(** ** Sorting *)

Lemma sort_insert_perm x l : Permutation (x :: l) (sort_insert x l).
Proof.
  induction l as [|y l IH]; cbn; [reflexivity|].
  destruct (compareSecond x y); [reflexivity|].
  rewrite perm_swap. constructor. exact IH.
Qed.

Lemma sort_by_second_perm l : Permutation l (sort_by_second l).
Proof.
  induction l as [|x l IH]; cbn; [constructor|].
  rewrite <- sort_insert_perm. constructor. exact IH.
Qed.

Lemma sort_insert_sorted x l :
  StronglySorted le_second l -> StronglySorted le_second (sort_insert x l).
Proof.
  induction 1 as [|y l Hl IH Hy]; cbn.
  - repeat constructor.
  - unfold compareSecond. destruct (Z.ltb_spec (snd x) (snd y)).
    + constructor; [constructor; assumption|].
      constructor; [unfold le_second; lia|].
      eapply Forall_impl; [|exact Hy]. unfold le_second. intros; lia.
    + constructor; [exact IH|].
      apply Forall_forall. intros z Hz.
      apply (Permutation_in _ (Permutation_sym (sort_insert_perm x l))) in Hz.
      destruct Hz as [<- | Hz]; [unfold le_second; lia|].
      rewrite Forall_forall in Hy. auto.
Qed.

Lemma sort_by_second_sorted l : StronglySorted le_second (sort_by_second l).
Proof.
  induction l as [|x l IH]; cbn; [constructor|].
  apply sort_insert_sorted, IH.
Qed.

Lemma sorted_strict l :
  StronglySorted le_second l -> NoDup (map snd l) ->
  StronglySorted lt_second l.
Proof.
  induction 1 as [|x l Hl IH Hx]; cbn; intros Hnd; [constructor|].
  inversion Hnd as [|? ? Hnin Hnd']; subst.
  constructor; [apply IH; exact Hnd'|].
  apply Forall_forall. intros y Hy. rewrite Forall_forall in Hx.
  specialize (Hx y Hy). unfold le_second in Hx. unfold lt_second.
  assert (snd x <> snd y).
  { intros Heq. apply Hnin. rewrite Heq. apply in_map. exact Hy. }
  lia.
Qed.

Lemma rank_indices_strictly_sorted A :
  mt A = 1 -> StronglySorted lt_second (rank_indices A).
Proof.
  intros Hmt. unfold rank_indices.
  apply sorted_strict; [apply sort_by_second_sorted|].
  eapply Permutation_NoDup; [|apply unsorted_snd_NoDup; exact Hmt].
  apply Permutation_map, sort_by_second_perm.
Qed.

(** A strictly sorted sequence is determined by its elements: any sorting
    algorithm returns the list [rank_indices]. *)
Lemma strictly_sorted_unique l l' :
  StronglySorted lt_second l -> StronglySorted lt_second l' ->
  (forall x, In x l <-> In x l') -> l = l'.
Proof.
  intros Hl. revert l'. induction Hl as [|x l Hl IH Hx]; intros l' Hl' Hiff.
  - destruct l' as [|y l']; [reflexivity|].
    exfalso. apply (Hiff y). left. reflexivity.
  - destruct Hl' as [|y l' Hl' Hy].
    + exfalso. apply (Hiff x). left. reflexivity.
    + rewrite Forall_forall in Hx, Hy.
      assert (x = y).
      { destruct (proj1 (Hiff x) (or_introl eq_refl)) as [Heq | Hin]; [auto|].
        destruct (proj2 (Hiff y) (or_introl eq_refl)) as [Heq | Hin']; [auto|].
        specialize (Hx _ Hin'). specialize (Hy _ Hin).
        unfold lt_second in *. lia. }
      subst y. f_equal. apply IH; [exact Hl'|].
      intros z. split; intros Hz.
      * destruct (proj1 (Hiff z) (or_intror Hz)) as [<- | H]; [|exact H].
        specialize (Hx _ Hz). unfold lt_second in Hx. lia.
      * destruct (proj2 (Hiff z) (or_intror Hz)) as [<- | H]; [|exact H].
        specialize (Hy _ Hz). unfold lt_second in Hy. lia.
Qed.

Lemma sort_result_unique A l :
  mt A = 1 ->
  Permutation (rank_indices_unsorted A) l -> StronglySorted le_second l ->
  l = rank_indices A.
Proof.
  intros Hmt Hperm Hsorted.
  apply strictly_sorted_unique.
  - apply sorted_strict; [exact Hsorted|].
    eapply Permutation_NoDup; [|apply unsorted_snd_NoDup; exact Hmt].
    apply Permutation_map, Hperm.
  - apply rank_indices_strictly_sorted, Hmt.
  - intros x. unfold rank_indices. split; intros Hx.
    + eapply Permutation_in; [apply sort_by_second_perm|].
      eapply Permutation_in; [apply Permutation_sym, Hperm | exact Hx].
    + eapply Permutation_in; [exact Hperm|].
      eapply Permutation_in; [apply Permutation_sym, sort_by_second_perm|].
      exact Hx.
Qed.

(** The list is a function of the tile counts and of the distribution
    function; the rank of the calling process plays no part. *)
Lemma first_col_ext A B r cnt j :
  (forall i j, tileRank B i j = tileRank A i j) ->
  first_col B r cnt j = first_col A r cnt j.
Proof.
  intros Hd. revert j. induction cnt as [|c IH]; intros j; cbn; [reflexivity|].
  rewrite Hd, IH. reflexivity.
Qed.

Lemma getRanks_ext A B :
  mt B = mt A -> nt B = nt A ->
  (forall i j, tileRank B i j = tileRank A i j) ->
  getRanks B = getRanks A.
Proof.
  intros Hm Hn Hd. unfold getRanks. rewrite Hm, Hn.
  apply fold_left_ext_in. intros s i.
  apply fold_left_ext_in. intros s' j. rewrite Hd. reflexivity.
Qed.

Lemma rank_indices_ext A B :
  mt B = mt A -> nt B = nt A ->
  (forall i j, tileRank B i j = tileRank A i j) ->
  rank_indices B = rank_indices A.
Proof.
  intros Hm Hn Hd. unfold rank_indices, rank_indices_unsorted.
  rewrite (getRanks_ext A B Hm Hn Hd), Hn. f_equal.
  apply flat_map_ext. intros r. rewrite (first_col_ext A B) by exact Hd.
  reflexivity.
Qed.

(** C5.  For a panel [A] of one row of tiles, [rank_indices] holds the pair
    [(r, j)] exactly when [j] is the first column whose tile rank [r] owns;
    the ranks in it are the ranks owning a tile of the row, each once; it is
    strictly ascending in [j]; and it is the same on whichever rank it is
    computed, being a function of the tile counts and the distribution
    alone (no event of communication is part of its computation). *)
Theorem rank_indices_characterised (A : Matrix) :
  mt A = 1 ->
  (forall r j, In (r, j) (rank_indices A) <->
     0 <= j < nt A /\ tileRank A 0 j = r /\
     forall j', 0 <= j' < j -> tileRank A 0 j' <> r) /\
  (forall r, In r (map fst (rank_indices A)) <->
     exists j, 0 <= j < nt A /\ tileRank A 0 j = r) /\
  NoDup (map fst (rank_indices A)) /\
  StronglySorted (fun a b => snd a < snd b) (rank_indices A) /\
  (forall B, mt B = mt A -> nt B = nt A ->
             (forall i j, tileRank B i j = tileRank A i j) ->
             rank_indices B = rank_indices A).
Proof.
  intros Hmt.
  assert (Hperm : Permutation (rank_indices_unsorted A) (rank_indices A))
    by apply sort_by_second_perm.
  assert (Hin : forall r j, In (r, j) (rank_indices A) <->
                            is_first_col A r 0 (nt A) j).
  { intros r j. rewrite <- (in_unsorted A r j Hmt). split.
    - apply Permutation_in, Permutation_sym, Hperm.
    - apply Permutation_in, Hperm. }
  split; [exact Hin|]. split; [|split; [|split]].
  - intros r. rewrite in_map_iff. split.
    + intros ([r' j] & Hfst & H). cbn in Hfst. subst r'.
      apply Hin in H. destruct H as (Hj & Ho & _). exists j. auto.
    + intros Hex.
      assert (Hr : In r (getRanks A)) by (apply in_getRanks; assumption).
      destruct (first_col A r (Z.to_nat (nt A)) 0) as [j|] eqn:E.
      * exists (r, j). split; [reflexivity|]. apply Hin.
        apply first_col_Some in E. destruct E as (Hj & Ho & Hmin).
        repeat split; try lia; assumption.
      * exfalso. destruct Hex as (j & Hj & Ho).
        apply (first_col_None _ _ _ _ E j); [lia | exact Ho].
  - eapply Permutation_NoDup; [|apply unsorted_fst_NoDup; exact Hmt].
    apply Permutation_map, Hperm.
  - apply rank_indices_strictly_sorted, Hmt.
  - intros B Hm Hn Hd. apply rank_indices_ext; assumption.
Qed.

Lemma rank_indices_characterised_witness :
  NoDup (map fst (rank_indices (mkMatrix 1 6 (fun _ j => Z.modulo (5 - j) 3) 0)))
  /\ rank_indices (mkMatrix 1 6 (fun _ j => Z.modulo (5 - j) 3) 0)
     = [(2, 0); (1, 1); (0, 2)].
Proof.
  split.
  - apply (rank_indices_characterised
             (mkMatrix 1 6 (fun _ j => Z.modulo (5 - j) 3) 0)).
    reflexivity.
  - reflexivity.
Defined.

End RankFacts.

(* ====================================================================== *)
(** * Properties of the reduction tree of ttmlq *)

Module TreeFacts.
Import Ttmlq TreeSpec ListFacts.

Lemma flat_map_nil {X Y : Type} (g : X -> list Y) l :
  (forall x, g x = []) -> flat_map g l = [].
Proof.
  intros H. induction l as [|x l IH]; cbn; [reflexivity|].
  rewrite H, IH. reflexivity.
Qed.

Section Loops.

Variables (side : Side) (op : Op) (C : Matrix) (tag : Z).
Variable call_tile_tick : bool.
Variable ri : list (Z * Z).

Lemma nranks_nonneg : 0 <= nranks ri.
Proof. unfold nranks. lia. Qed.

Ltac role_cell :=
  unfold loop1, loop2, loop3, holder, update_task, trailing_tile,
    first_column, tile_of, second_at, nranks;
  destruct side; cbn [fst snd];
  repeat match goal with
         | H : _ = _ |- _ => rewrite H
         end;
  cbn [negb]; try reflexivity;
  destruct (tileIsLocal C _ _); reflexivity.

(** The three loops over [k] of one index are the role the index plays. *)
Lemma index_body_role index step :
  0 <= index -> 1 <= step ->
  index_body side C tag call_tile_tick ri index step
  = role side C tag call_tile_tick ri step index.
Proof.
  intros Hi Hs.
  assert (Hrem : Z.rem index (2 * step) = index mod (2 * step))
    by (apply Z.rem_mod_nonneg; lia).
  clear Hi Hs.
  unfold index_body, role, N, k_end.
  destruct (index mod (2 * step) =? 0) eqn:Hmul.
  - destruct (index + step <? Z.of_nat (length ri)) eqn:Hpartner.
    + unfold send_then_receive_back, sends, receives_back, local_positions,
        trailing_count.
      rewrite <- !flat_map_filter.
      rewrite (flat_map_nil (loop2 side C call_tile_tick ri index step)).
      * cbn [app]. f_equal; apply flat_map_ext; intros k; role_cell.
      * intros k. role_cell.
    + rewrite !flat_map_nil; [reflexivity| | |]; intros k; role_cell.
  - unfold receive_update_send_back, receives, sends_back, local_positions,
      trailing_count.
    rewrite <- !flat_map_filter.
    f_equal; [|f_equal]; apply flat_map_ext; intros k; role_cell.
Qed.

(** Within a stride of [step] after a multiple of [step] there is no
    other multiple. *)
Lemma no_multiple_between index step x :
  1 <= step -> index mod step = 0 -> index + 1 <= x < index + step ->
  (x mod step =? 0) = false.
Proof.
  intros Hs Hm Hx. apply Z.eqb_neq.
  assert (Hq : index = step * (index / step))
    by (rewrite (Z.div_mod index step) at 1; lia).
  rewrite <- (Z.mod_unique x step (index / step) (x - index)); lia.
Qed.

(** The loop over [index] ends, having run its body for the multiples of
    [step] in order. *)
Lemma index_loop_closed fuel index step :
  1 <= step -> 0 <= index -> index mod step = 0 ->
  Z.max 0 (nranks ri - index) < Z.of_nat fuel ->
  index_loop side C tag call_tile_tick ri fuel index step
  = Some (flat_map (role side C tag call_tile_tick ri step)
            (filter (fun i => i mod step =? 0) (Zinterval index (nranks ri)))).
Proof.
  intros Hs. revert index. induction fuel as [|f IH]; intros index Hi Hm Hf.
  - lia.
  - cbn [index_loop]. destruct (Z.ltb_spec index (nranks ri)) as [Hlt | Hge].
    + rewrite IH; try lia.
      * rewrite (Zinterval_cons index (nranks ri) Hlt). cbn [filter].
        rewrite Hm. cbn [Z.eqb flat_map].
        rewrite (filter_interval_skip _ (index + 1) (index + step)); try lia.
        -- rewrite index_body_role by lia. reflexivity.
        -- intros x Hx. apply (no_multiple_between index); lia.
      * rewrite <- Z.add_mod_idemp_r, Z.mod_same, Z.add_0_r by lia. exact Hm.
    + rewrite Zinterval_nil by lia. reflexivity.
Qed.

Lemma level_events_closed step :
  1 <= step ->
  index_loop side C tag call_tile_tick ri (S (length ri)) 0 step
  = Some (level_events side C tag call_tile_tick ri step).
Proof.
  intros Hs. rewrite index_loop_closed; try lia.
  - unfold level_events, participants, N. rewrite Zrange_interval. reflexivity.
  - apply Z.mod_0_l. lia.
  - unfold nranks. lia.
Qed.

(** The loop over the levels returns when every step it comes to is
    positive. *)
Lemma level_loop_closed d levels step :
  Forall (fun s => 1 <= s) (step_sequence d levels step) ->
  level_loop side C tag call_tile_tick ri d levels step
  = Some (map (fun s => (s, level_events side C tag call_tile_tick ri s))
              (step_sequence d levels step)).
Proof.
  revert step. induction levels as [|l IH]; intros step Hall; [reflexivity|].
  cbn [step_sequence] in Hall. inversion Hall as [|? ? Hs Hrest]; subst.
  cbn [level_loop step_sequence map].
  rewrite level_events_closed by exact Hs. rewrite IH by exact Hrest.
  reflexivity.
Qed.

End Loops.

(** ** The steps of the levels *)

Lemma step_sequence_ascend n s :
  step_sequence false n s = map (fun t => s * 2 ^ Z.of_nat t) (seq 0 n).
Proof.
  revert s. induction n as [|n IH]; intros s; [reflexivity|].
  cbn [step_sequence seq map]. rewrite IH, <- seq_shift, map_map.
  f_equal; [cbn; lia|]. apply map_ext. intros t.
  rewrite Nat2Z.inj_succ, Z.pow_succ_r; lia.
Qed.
··········
## Task instructions
Take the stretch of lines above from the one containing "index_body side C" through the one containing "f_equal; apply flat_map_ext; intros k; role_cell." and repeat it exactly, adding no other line.

## Written response
  index_body side C tag call_tile_tick ri index step
  = role side C tag call_tile_tick ri step index.
Proof.
  intros Hi Hs.
  assert (Hrem : Z.rem index (2 * step) = index mod (2 * step))
    by (apply Z.rem_mod_nonneg; lia).
  clear Hi Hs.
  unfold index_body, role, N, k_end.
  destruct (index mod (2 * step) =? 0) eqn:Hmul.
  - destruct (index + step <? Z.of_nat (length ri)) eqn:Hpartner.
    + unfold send_then_receive_back, sends, receives_back, local_positions,
        trailing_count.
      rewrite <- !flat_map_filter.
      rewrite (flat_map_nil (loop2 side C call_tile_tick ri index step)).
      * cbn [app]. f_equal; apply flat_map_ext; intros k; role_cell.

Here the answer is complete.